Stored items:
■ ■ ■

Lemma create_task_used_id_witness :
  exists detail s',
    route_create_task (Sample.draft "Fix my sink" Sample.good_description 100)
      Sample.owner "t1" Sample.session =
    (Raise (HTTPException HTTP_500_INTERNAL_SERVER_ERROR detail), s')
    /\ tasks s' = tasks Sample.session
    /\ log s' = (log Sample.session ++ [INSERT])%list.
Proof.
  apply (create_task_used_id
           (Sample.draft "Fix my sink" Sample.good_description 100)
           Sample.owner "t1" Sample.session).
  - reflexivity.
  - left. reflexivity.
Defined.

(** ** What [update_task] does not check *)

(** X8.  [update_task] lets every caller through: its permission test
    is false for every caller and every task, the outcome of a call is
    the same whoever makes it, and no call is answered 403. *)
Theorem update_task_any_caller (task_id : string) (request : TaskUpdateRequest.t)
    (u : CurrentUser) (s : Session) :
  (forall task, update_forbidden u task = false)
  /\ (forall u', update_task task_id request u' s = update_task task_id request u s)
  /\ (forall e s',
        update_task task_id request u s = (Raise e, s') ->
        response_status e <> HTTP_403_FORBIDDEN).
Proof.
  split; [intros task; apply update_forbidden_never |]. split.
  - intros u'. rewrite !update_task_run.
    destruct (find_task task_id s) as [task |]; [| reflexivity].
    now rewrite !update_forbidden_never.
  - intros e s'. rewrite update_task_run.
    destruct (find_task task_id s) as [task |].
    + rewrite update_forbidden_never.
      destruct (build_update_fields request); intros Hrun;
        [injection Hrun as <- _; discriminate | discriminate Hrun].
    + intros Hrun. injection Hrun as <- _. discriminate.
Qed.
(** * dwv: the URL loader ([UrlsLoader]) and the JSON text loader

    A shallow embedding of [src/io/urlsLoader.js] (class [UrlsLoader]) and of
    [src/io/jsonTextLoader.js] (class [JSONTextLoader]).  The private fields
    of [UrlsLoader] become a record, its methods become functions that pass
    the record along, the [XMLHttpRequest] objects it creates are kept in
    the [requests] array as in the code, and the public hooks ([onload],
    [onloadend], ...) append to a chronological list of emitted events. *)

From Stdlib Require Import ZArith Lia Bool Ascii.
From stdpp Require Import base list strings pretty.

Local Open Scope Z_scope.

(** ** Helpers of [utils/string] *)

(** Modelled from the spec: [startsWith] of [utils/string] is not part of the
    sources at hand; it is the prefix test its name and its use announce
    ("starts with 'application/json'"), false on an undefined string. *)
Definition startsWith (str : option string) (search : string) : bool :=
  match str with
  | None => false
  | Some s => String.prefix search s
  end.

(** Modelled from the spec: [endsWith] of [utils/string] is not part of the
    sources at hand; it is the suffix test ("locator ends with 'DICOMDIR'"),
    written as the comparison of the last [length search] characters. *)
Definition endsWith (str search : string) : bool :=
  String.eqb
    (String.substring (String.length str - String.length search)
       (String.length search) str)
    search.

(** ** Load options *)

(** One entry of [options.requestHeaders]: [{name, value}], each possibly
    undefined. *)
Record Header := mkHeader {
  name : option string;
  value : option string
}.

(** The [options] argument of [load]; an absent field is [None]. *)
Record Options := mkOptions {
  requestHeaders : option (list Header);
  withCredentials : option bool;
  batchSize : option Z
}.

(** [urlContentTypes] *)
Module urlContentTypes.
Definition Text : Z := 0.
Definition ArrayBuffer : Z := 1.
End urlContentTypes.

(** The part of a [URL] object that the loaders read. *)
Record URL := mkURL { pathname : string }.

(** ** JSONTextLoader: capability checks *)

Module JSONTextLoader.
Section WithUtils.
(** [getUrlFromUri] of [utils/uri] and [getFileExtension] of
    [utils/string] are not part of the sources at hand. *)
Variable getUrlFromUri : string -> URL.
Variable getFileExtension : string -> option string.

(** The local function [isJson] of [canLoadUrl]. *)
Definition isJson (element : Header) : bool :=
  bool_decide (name element = Some "Accept") &&
  startsWith (value element) "application/json" &&
  startsWith (value element) "application/dicom+json".

Definition canLoadUrl (url : string) (options : option Options) : bool :=
  match options with
  | Some {| requestHeaders := Some hs |} =>
      (* typeof options.requestHeaders.find(isJson) !== 'undefined' *)
      match List.find isJson hs with
      | Some _ => true
      | None => false
      end
  | _ =>
      let urlObjext := getUrlFromUri url in
      let ext := getFileExtension (pathname urlObjext) in
      bool_decide (ext = Some "json")
  end.

Definition loadUrlAs : Z := urlContentTypes.Text.

(** [String.prototype.includes]: [search] occurs in [str]. *)
Definition includes (str search : string) : bool :=
  match String.index 0 search str with
  | Some _ => true
  | None => false
  end.

(** The part of a [File] that [canLoadFile] reads: [file.name]. *)
Record File := mkFile { fileName : string }.

Definition canLoadFile (file : File) : bool :=
  let ext := getFileExtension (fileName file) in
  bool_decide (ext = Some "json").

(** The parts of a memory object that [canLoadMemory] reads:
    [mem['Content-Type']] and [mem.filename], each possibly undefined. *)
Record MemoryObject := mkMemoryObject {
  contentType : option string;
  filename : option string
}.
(** * Gradient-based maximum likelihood for Gaussian mixtures

    A shallow embedding of the numerical core of the notebook
    [gmm/GMM with PyTorch.ipynb]: the parametrisation of a precision
    matrix by its Cholesky factor, the Gaussian log-likelihood [loglik]
    and its loss [nll], the helper [logsumexp], the mixture loss
    [mixture_nll] and the two optimisation loops.

    Tensors of floating point numbers are modelled by matrices over the
    real numbers of the Standard Library: the statements below are about
    the mathematical functions that the code computes, not about rounding.
    Shapes that the notebook fixes when it builds a tensor are indices of
    the matrix types; shapes that the code computes at run time ([view],
    broadcasting) are computed here as well, and the Python exceptions that
    such a step can raise are values of [result]. *)

From Stdlib Require Import Reals ClassicalEpsilon FunctionalExtensionality.
From Stdlib Require Import String DecimalString.
From HB Require Import structures.
From mathcomp Require Import boot order algebra.

Set Implicit Arguments.
Unset Strict Implicit.
Unset Printing Implicit Defensive.

(* The reals are written in the notations of [ring_scope] throughout. *)
Delimit Scope R_scope with Re.
Bind Scope ring_scope with R.
#[local] Arguments exp _%_ring_scope.
#[local] Arguments ln _%_ring_scope.
Local Open Scope ring_scope.

(** ** The real numbers as a MathComp real field *)

Module RealInstances.

Definition Req_bool (x y : R) : bool :=
  if Req_dec_T x y is left _ then true else false.

Lemma Req_boolP : Equality.axiom Req_bool.
Proof. by move=> x y; rewrite /Req_bool; case: Req_dec_T => h; constructor. Qed.

HB.instance Definition _ := hasDecEq.Build R Req_boolP.

Definition R_find (A : pred R) (n : nat) : option R :=
  match excluded_middle_informative (exists x, A x) with
  | left ex => Some (proj1_sig (constructive_indefinite_description _ ex))
  | right _ => None
  end.
(** The validator is idempotent on every table, clean or not. *)
Lemma validate_data_idempotent (df : DataFrame) :
  fst (validate_data (fst (validate_data df))) = fst (validate_data df).
Proof. apply validate_data_unique, validate_data_NoDup. Qed.

(** C8. On a table whose [timestamp_utc] keys are unique and ascending,
    [validate_data] returns the very same table, rows and order untouched,
    and so does a second application.  (Uniqueness alone is what the proof
    uses; the order plays no part.) *)
Theorem validate_data_clean_input :
  forall df : DataFrame,
    NoDup (timestamps df) ->
    Sorted Z.le (timestamps df) ->
    fst (validate_data df) = df /\
    fst (validate_data (fst (validate_data df))) = df /\
    validate_data (fst (validate_data df)) = validate_data df.
Proof.
  intros df Hnd _.
  pose proof (validate_data_unique df Hnd) as H.
  rewrite H. auto.
Qed.

Lemma validate_data_clean_input_witness :
  let df := mk_df ["fundingRate"%string]
                  [mk_row 0 [Val (1 # 10000)]; mk_row 28800000 [Null];
                   mk_row 57600000 [Val (2 # 10000)]] in
  fst (validate_data df) = df /\
  fst (validate_data (fst (validate_data df))) = df /\
  validate_data (fst (validate_data df)) = validate_data df.
Proof.
  intros df. apply validate_data_clean_input.
  - unfold df, timestamps; simpl.
    repeat constructor; simpl; intuition discriminate.
  - unfold df, timestamps; simpl.
    repeat constructor; discriminate.
Defined.
(** * JSONLiveLink: the per-datagram decoder of [FJSONLiveLinkSource]

    A shallow embedding of [FJSONLiveLinkSource::HandleReceivedData]
    (Source/JSONLiveLink/Private/JSONLiveLinkSource.cpp) and the properties
    of it that the specification states; then the rest of the file (the
    constructor and destructor, the receiver thread's [Run], and the small
    member functions around them) with properties read off the code.

    The function is written against three libraries that are not part of
    the plugin: the engine's core types ([FString], [FName], [TArray],
    [FVector], ...), the engine's Json module and the C math library.
    What the function needs of them is collected in the class [UnrealApi];
    the function itself is transcribed statement by statement.

    - [double] is IEEE 754 binary64 (Rocq's primitive floats), [float] is
      binary32; [atan2] and [asin] are parameters.
    - A parsed Json tree holds valid pointers; the pointer [AsObject] hands
      back is the one the function dereferences without a check, so it is
      a [TSharedPtr] that may be null.
    - The calls on [Client] and the insertion into [EncounteredSubjects]
      are recorded, in order, as a list of effects. *)

From Stdlib Require Import ZArith List String Ascii Floats SpecFloat Lia.
From Stdlib Require Import DecimalString.
From Stdlib Require Zbitwise.
From Stdlib.Strings Require Import Byte.
From stdpp Require Import base tactics option list.

Local Open Scope Z_scope.

(* ================================================================== *)
(** ** Control flow of the function body

    A statement of [HandleReceivedData] either runs to its end, executes
    one of the [return;] statements, or dereferences a null [TSharedPtr]
    / indexes a [TArray] out of range (which stops the program). *)

Inductive Flow (A : Type) : Type :=
| Normal (a : A)
| EarlyReturn
| Fault.
Arguments Normal {A} a.
Arguments EarlyReturn {A}.
Arguments Fault {A}.

#[global] Instance Flow_ret : MRet Flow := fun A a => Normal a.
#[global] Instance Flow_bind : MBind Flow := fun A B f m =>
  match m with
  | Normal a => f a
  | EarlyReturn => EarlyReturn
  | Fault => Fault
  end.

#[global] Instance Flow_fmap : FMap Flow := fun A B f m =>
  match m with
  | Normal a => Normal (f a)
  | EarlyReturn => EarlyReturn
  | Fault => Fault
  end.

Definition is_Normal {A} (m : Flow A) : bool :=
  match m with Normal _ => true | _ => false end.

(** [for (int i = start; i < start + count; ++i) body] over a state [S]. *)
Fixpoint for_loop {S : Type} (body : nat -> S -> Flow S)
    (i count : nat) (s : S) : Flow S :=
  match count with
  | O => Normal s
  | Datatypes.S count' => s' ← body i s; for_loop body (Datatypes.S i) count' s'
  end.

(* ================================================================== *)
(** ** Core types *)

(** [TCHAR]: a 16 bit code unit. *)
Abbreviation TCHAR := Z.

(** [FString]: the characters before the terminator. *)
Abbreviation FString := (list TCHAR).
(** * Request gating and response reuse of the chat endpoint (api/chat.js)

    A shallow embedding of the chat handler: the IP gate (fixed-window rate
    limiter with temporary bans), the content filter, the question
    classifier, the analytics recorder, the fuzzy response cache and the
    orchestration around the external assistant.

    Conventions of the embedding.
    - A JavaScript string is a [string]; each [ascii] is the UTF-16 code unit
      with the same number, so the embedding covers strings over
      U+0000..U+00FF.  Literals of the source that lie outside that range
      (the citation brackets, the dagger) are kept in the patterns as code
      unit tests that no character of the range satisfies.
    - [Date.now()] is an integer number of milliseconds, a [Z]; every read of
      the clock is an explicit argument.
    - A [Map] whose iteration order the code relies on is an association
      list in insertion order; the two maps of the IP gate are [gmap]s.
    - Calls to Redis and to the assistant API are answered by an [Oracle]
      and recorded as a list of [Event]s.
    - Requests are served one after the other; two requests interleaved at
      their awaits are outside the embedding. *)

From Stdlib Require Import ZArith NArith QArith Ascii String List Bool Lia Floats.
From stdpp Require Import gmap strings list fin_maps.

Local Open Scope string_scope.
Local Open Scope Z_scope.

(** ** JavaScript string primitives *)

Module Js.

Definition code (c : ascii) : N := N_of_ascii c.

Definition in_range (lo hi : N) (c : ascii) : bool :=
  ((lo <=? code c) && (code c <=? hi))%N.

Definition is_code (n : N) (c : ascii) : bool := (code c =? n)%N.

(** WhiteSpace and LineTerminator code units: what [\s] matches and what
    [trim] removes. *)
Definition isWhiteSpace (c : ascii) : bool :=
  in_range 9 13 c || is_code 32 c || is_code 160 c
  || is_code 5760 c || in_range 8192 8202 c || is_code 8232 c
  || is_code 8233 c || is_code 8239 c || is_code 8287 c
  || is_code 12288 c || is_code 65279 c.

Definition isDigit (c : ascii) : bool := in_range 48 57 c.

Definition isUpperAZ (c : ascii) : bool := in_range 65 90 c.

Definition isLowerAZ (c : ascii) : bool := in_range 97 122 c.

(** Code units whose lower case differs: A-Z and the Latin-1 capitals
    U+00C0..U+00DE without the multiplication sign U+00D7.  Above U+00FF,
    which the embedding leaves out, [toLowerCase] is not a map of single
    code units (U+0130 becomes two of them, U+212A becomes k): what is
    stated here about lengths or about the case of letters is stated with
    that in mind, for the letters A-Z or for messages as the handler lets
    them through. *)
Definition hasLower (c : ascii) : bool :=
  isUpperAZ c || (in_range 192 222 c && negb (is_code 215 c)).
(** The [catch] block of [updateOpenRecords]. *)
Definition updateOpenRecords_catch {A} (error : JsError) : M A :=
  if includes (message error) "RecordDataType" then
    throw (Error ("Table type 'RecordDataType' not found. Please ensure it exists in your database. Original error: "
                    ++ message error))
  else if includes (message error) "sp_UpdateOpenRecords" then
    throw (Error ("Stored procedure 'sp_UpdateOpenRecords' not found or has incorrect parameters. Original error: "
                    ++ message error))
  else
    throw (Error ("Failed to update records: " ++ message error)).

(** [records] is [None] when the caller passes [null] or [undefined]. *)
Definition updateOpenRecords (records : option (list RecordData.t))
  : M UpdateResult :=
  match records with
  | None | Some [] => ret {| updated := Some 0; skipped := Some 0 |}
  | Some records =>
      try_catch
        (rows <- lift (tableRows 0 records) ;;
         recordset <- execute_sp_UpdateOpenRecords rows ;;
         match recordset with
         | [] => throw (Error "Stored procedure did not return expected results")
         | stats :: _ =>
             let updatedCount :=
               parseInt (str_or (Z_toString (UpdatedCount stats)) "0") in
             let skippedCount :=
               parseInt (str_or (Z_toString (SkippedCount stats)) "0") in
             ret {| updated := updatedCount; skipped := skippedCount |}
         end)%js
        updateOpenRecords_catch
  end.

(** *** verifyDatabaseObjects *)

(** [request.query(...)] against the catalog: the n-th query of the
    verification, answering with [answer] unless it fails. *)
Definition query {A} (n : nat) (answer : A) : M A :=
  (emit (CatalogQuery n) ;;
   match query_fault world n with
   | Some e => throw e
   | None => ret answer
   end)%js.

(** [SELECT COUNT( * ) ... WHERE name = ...] *)
Definition count_named (name : string) (names : list string) : Z :=
  Z.of_nat (List.length (filter (String.eqb name) names)).

(** The parameters of the procedure [OBJECT_ID] resolves the name to. *)
Definition parameters_of (name : string) : list ProcParameter :=
  match find (fun p => String.eqb (proc_name p) name) (procedures (catalog world)) with
  | Some p => proc_params p
  | None => []
  end.

Definition verification_failed (v : Verification) (error : JsError)
  : M Verification :=
  ret {| tableTypeExists := tableTypeExists v;
         storedProcExists := storedProcExists v;
         issues := issues v
                   ++ [("Error during verification: " ++ message error)%string] |}.

(** Runs [c] and hands its outcome to the continuation as a value. *)
Definition attempt {A} (c : M A) : M (Outcome A) :=
  fun sys => let '(o, sys') := c sys in (inr o, sys').

(** The locals [tableTypeExists], [storedProcExists] and [issues] are
    carried in a [Verification]; when a query fails, the [catch] block sees
    them as they were at that point. *)
Definition verifyDatabaseObjects : M Verification :=
  (let v0 := {| tableTypeExists := false; storedProcExists := false;
                issues := [] |} in
   tableTypeResult <-
     attempt (query 0 (count_named "RecordDataType"
                                   (table_types (catalog world)))) ;;
   match tableTypeResult with
   | inl error => verification_failed v0 error
   | inr count =>
       let v1 :=
         {| tableTypeExists := Z.ltb 0 count;
            storedProcExists := false;
            issues :=
              push_if (negb (Z.ltb 0 count))
                      ("User-defined table type " ++ dquote ++ "RecordDataType"
                         ++ dquote ++ " does not exist")%string
                      (issues v0) |} in
       spResult <-
         attempt (query 1 (count_named "sp_UpdateOpenRecords"
                             (map proc_name (procedures (catalog world))))) ;;
       match spResult with
       | inl error => verification_failed v1 error
       | inr count =>
           let v2 :=
             {| tableTypeExists := tableTypeExists v1;
                storedProcExists := Z.ltb 0 count;
                issues :=
                  push_if (negb (Z.ltb 0 count))
                          ("Stored procedure " ++ dquote
                             ++ "sp_UpdateOpenRecords" ++ dquote
                             ++ " does not exist")%string
                          (issues v1) |} in
           if storedProcExists v2 then
             paramResult <-
               attempt (query 2 (parameters_of "sp_UpdateOpenRecords")) ;;
             match paramResult with
             | inl error => verification_failed v2 error
             | inr params =>
                 match find (fun p => String.eqb (p_name p) "@RecordData")
                            params with
                 | None =>
                     ret {| tableTypeExists := tableTypeExists v2;
                            storedProcExists := storedProcExists v2;
                            issues :=
                              issues v2
                              ++ ["Stored procedure missing @RecordData parameter"] |}
                 | Some recordDataParam =>
                     ret {| tableTypeExists := tableTypeExists v2;
                            storedProcExists := storedProcExists v2;
                            issues :=
                              push_if
                                (negb (String.eqb (p_type_name recordDataParam)
                                                  "RecordDataType"))
                                ("@RecordData parameter type is "
                                   ++ p_type_name recordDataParam
                                   ++ ", expected RecordDataType")%string
                                (issues v2) |}
                 end
             end
           else ret v2
       end
   end)%js.

(** *** fetchAndUpdateRecords *)

(** The [catch] block of [fetchAndUpdateRecords]: every thrown value
    leaves as an [HttpException]. *)
Definition fetch_catch (error : JsError) : HttpException :=
  match code error with
  | Some "ECONNABORTED"%string =>
      {| http_message := "API request timeout"; http_status := 408 |}
  | _ =>
      match response error with
      | Some (status, statusText) =>
          if Z.eqb status 0 then
            {| http_message := "Failed to fetch and update records";
               http_status := 500 |}
          else
            {| http_message :=
                 ("External API error: " ++ Z_toString status ++ " - "
                    ++ statusText)%string;
               http_status := 502 |}
      | None =>
          {| http_message := "Failed to fetch and update records";
             http_status := 500 |}
      end
  end.

(** The [try] block.  The [HttpException] thrown for a body that is not an
    array carries no [code], and its [response] is a string, so that
    [error.response?.status] is [undefined]. *)
Definition fetch_try (apiUrl : string)
           (apiHeaders : option (list (string * string))) : M Report :=
  (let errors : list string := [] in
   verification <- verifyDatabaseObjects ;;
   match issues verification with
   | _ :: _ =>
       ret {| fetched := 0;
              report_updated := Some 0;
              report_skipped := Some 0;
              errors := errors ++ issues verification |}
   | [] =>
       emit (HttpGet apiUrl) ;;
       data <- lift (feed world apiUrl (headers_or_empty apiHeaders)) ;;
       match data with
       | NotAnArray => throw (Error "Invalid API response format")
       | RecordsArray externalRecords =>
           let transformedRecords :=
             transformExternalData (clock world) externalRecords in
           let '(validRecords, errors) :=
             validateRecords transformedRecords errors in
           let n := Z.of_nat (List.length externalRecords) in
           if (List.length validRecords =? 0)%nat then
             ret {| fetched := n;
                    report_updated := Some 0;
                    report_skipped := Some n;
                    errors := errors |}
           else
             updateResult <- updateOpenRecords (Some validRecords) ;;
             ret {| fetched := n;
                    report_updated := updated updateResult;
                    report_skipped :=
                      int_add (skipped updateResult)
                              (Some (n - Z.of_nat (List.length validRecords)));
                    errors := errors |}
       end
   end)%js.

Definition fetchAndUpdateRecords (apiUrl : string)
           (apiHeaders : option (list (string * string)))
  : Sys -> (HttpException + Report) * Sys :=
  fun sys =>
    match fetch_try apiUrl apiHeaders sys with
    | (inr report, sys') => (inr report, sys')
    | (inl error, sys') => (inl (fetch_catch error), sys')
    end.

End Service.

(* ================================================================= *)
(** ** Vocabulary of the properties *)

(** What one [UPDATE] may do to a row: a closed row is kept as it is; a
    row that changes was open and is joined to a row of the batch; the key
    and the flag are never written. *)
Definition row_frame (RecordData : list RecordDataType) (old new : Row) : Prop :=
  (isOpen old = false -> new = old)
  /\ isOpen new = isOpen old
  /\ Id new = Id old
  /\ CreatedAt new = CreatedAt old
  /\ (new <> old ->
      isOpen old = true
      /\ exists source, In source RecordData /\ src_Id source = Id old).

(** A closed row is kept, whatever the batch was. *)
Definition closed_kept (old new : Row) : Prop :=
  (isOpen old = false -> new = old) /\ isOpen new = isOpen old.

(** The error the engine raises during a call of the procedure on [rows],
    if it raises one. *)
Definition engine_failure (fault : Fault) (RecordData : list RecordDataType)
           (rows : list Row) : option JsError :=
  match fst (update_from fault RecordData 0 rows) with
  | inl e => Some e
  | inr _ =>
      match fault with
      | FailsAtCommit e => Some e
      | NoFault | FailsAtRow _ _ => None
      end
  end.

(** The statistics of an [UPDATE] that ran to its end on [rows]. *)
Definition stats_of (RecordData : list RecordDataType) (rows : list Row) : Stats :=
  {| UpdatedCount := updated_count RecordData rows;
     SkippedCount :=
       Z.of_nat (List.length RecordData) - updated_count RecordData rows;
     TotalInputRecords := Z.of_nat (List.length RecordData) |}.

(** Calls that can write to the table. *)
Definition mutating (ev : Event) : bool :=
  match ev with
  | Execute _ => true
  | CatalogQuery _ | HttpGet _ => false
  end.
(** ** [Close] *)



(** ** The earlier version of the package *)

Lemma Prototype_readDimList p nc s :
  exec (Prototype.readDimList p) s =
  (match fst (exec (readDimList nc) s) with
   | Ok nc1 => Ok (Prototype.set_Dims p (Dims nc1))
   | Err e => Err e
   end, snd (exec (readDimList nc) s)).
Proof.
  unfold Prototype.readDimList, readDimList. rewrite !exec_try.
  destruct (exec readU32 s) as [[tag|e] s1]; cbn [fst snd]; [|reflexivity].
  destruct (tag =? 0); [reflexivity|].
  destruct (negb (tag =? 0x0A)); [reflexivity|].
  rewrite !exec_try.
  destruct (exec readU32 s1) as [[nelems|e] s2]; cbn [fst snd]; [|reflexivity].
  rewrite !exec_try.
  destruct (exec (readDims (Z.to_nat nelems) []) s2) as [[dims|e] s3];
    reflexivity.
Qed.

(** The two versions of [Open] side by side: the earlier one returns what
    the current one has when its dimension list is done. *)
Lemma Prototype_Open_file h s :
  opened s ->
  match fst (exec (Prototype.Open_file h) s), fst (exec (Open_file h) s) with
  | (Some p, None), (Some nc, None) => p = as_Prototype nc
  | (Some p, None), (None, Some e) => var_list_error e
  | (None, Some e), (None, Some e') => e = e'
  | _, _ => False
  end.
Proof.
  intros Hs.
  unfold Prototype.Open_file, Open_file. rewrite !exec_f_Read_bind.
  pose proof (opened_Read s 4 Hs) as Ho1.
  destruct (os.Read s 4) as [[[hdr n] [e|]] s1]; cbn [fst snd] in *.
  { rewrite !exec_f_Close_bind. reflexivity. }
  destruct (negb (String.eqb (string_of_list_byte (firstn 3 hdr)) "CDF")).
  { rewrite !exec_f_Close_bind. reflexivity. }
  destruct (negb (Byte.eqb (nth 3 hdr x00) ClassicFormat)
            && negb (Byte.eqb (nth 3 hdr x00) Format64BitOffset)).
  { rewrite !exec_f_Close_bind. reflexivity. }
  unfold Open_numrecs. rewrite !exec_f_Read_bind.
  pose proof (opened_Read s1 4 Ho1) as Ho2.
  destruct (os.Read s1 4) as [[[buf m] [e|]] s2] eqn:ER; cbn [fst snd] in *.
  { rewrite !exec_f_Close_bind. reflexivity. }
  rewrite exec_Open_lists, exec_bind.
  rewrite (Prototype_readDimList _
             (mkFile h (nth 3 hdr x00) (BigEndian_Uint32 buf) [] [])).
  cbn [fst snd].
  pose proof (proj1 (decodes_readDimList
                       (mkFile h (nth 3 hdr x00) (BigEndian_Uint32 buf) [] [])
                       s2 Ho2)) as Ho3.
  destruct (exec (readDimList
                    (mkFile h (nth 3 hdr x00) (BigEndian_Uint32 buf) [] [])) s2)
    as [[nc1|e] s3] eqn:HD; cbn [fst snd exec] in *.
  - destruct (readDimList_Ok _ _ _ _ HD) as [dims ->].
    pose proof (proj2 (decodes_readVarList
                         (set_Dims (mkFile h (nth 3 hdr x00)
                                      (BigEndian_Uint32 buf) [] []) dims)
                         s3 Ho3)) as HE.
    destruct (exec (readVarList _) s3) as [[nc2|e] s4] eqn:HV; cbn [fst snd] in *.
    + destruct (readVarList_Ok _ _ _ _ HV) as [vars ->]. reflexivity.
    + apply HE. reflexivity.
  - rewrite exec_f_Close_bind. reflexivity.
Qed.

(** X10.  The current [Open] extends the earlier one, which stops after the
    dimension list.  Whenever the current [Open] returns a file, the earlier
    one returns the same handle, format, record count and dimensions;
    whenever the earlier one fails, the current one fails with the same
    error; and when the earlier one succeeds the current one either agrees
    with it or fails in the variable list. *)
Theorem Open_extends_the_earlier_version :
  forall (fs : os.FileSystem) (path : string),
  (forall nc,
      Open fs path = (Some nc, None) ->
      Prototype.Open fs path = (Some (as_Prototype nc), None))
  /\ (forall e,
         Prototype.Open fs path = (None, Some e) ->
         Open fs path = (None, Some e))
  /\ (forall p,
         Prototype.Open fs path = (Some p, None) ->
         (exists nc, Open fs path = (Some nc, None) /\ as_Prototype nc = p)
         \/ (exists e, Open fs path = (None, Some e) /\ var_list_error e)).
Proof.
  intros fs path. unfold Open, Prototype.Open, os.Open.
  destruct (fs path) as [d|].
  - assert (Hs : opened (os.mkState d 0 false))
      by (split; [reflexivity|simpl; lia]).
    pose proof (Prototype_Open_file (os.mkFile path) _ Hs) as H.
    destruct (fst (exec (Prototype.Open_file (os.mkFile path))
                        (os.mkState d 0 false))) as [[p|] [e|]];
      destruct (fst (exec (Open_file (os.mkFile path)) (os.mkState d 0 false)))
        as [[nc|] [e'|]]; try contradiction.
    + split; [intros nc' Hn; inversion Hn; subst; reflexivity|].
      split; [discriminate|].
      intros p' Hp; inversion Hp; subst. left. exists nc. auto.
    + split; [discriminate|]. split; [discriminate|].
      intros p' Hp; inversion Hp; subst. right. exists e'. auto.
    + subst e'. split; [discriminate|]. split; [|discriminate].
      intros e' He; inversion He; subst; reflexivity.
  - split; [discriminate|]. split; [|discriminate].
    intros e He; inversion He; reflexivity.
Qed.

■ ■ ■

WHAT TO PRODUCE:
From the records above, retype only the lines starting at the line that contains "None | Some" and ending at the line that contains "(emit (CatalogQuery n) ;;", both included.

RESULT OF THIS EXERCISE:
  | None | Some [] => ret {| updated := Some 0; skipped := Some 0 |}
  | Some records =>
      try_catch
        (rows <- lift (tableRows 0 records) ;;
         recordset <- execute_sp_UpdateOpenRecords rows ;;
         match recordset with
         | [] => throw (Error "Stored procedure did not return expected results")
         | stats :: _ =>
             let updatedCount :=
               parseInt (str_or (Z_toString (UpdatedCount stats)) "0") in
             let skippedCount :=
               parseInt (str_or (Z_toString (SkippedCount stats)) "0") in
             ret {| updated := updatedCount; skipped := skippedCount |}
         end)%js
        updateOpenRecords_catch
  end.

(** *** verifyDatabaseObjects *)

(** [request.query(...)] against the catalog: the n-th query of the
    verification, answering with [answer] unless it fails. *)
Definition query {A} (n : nat) (answer : A) : M A :=
  (emit (CatalogQuery n) ;;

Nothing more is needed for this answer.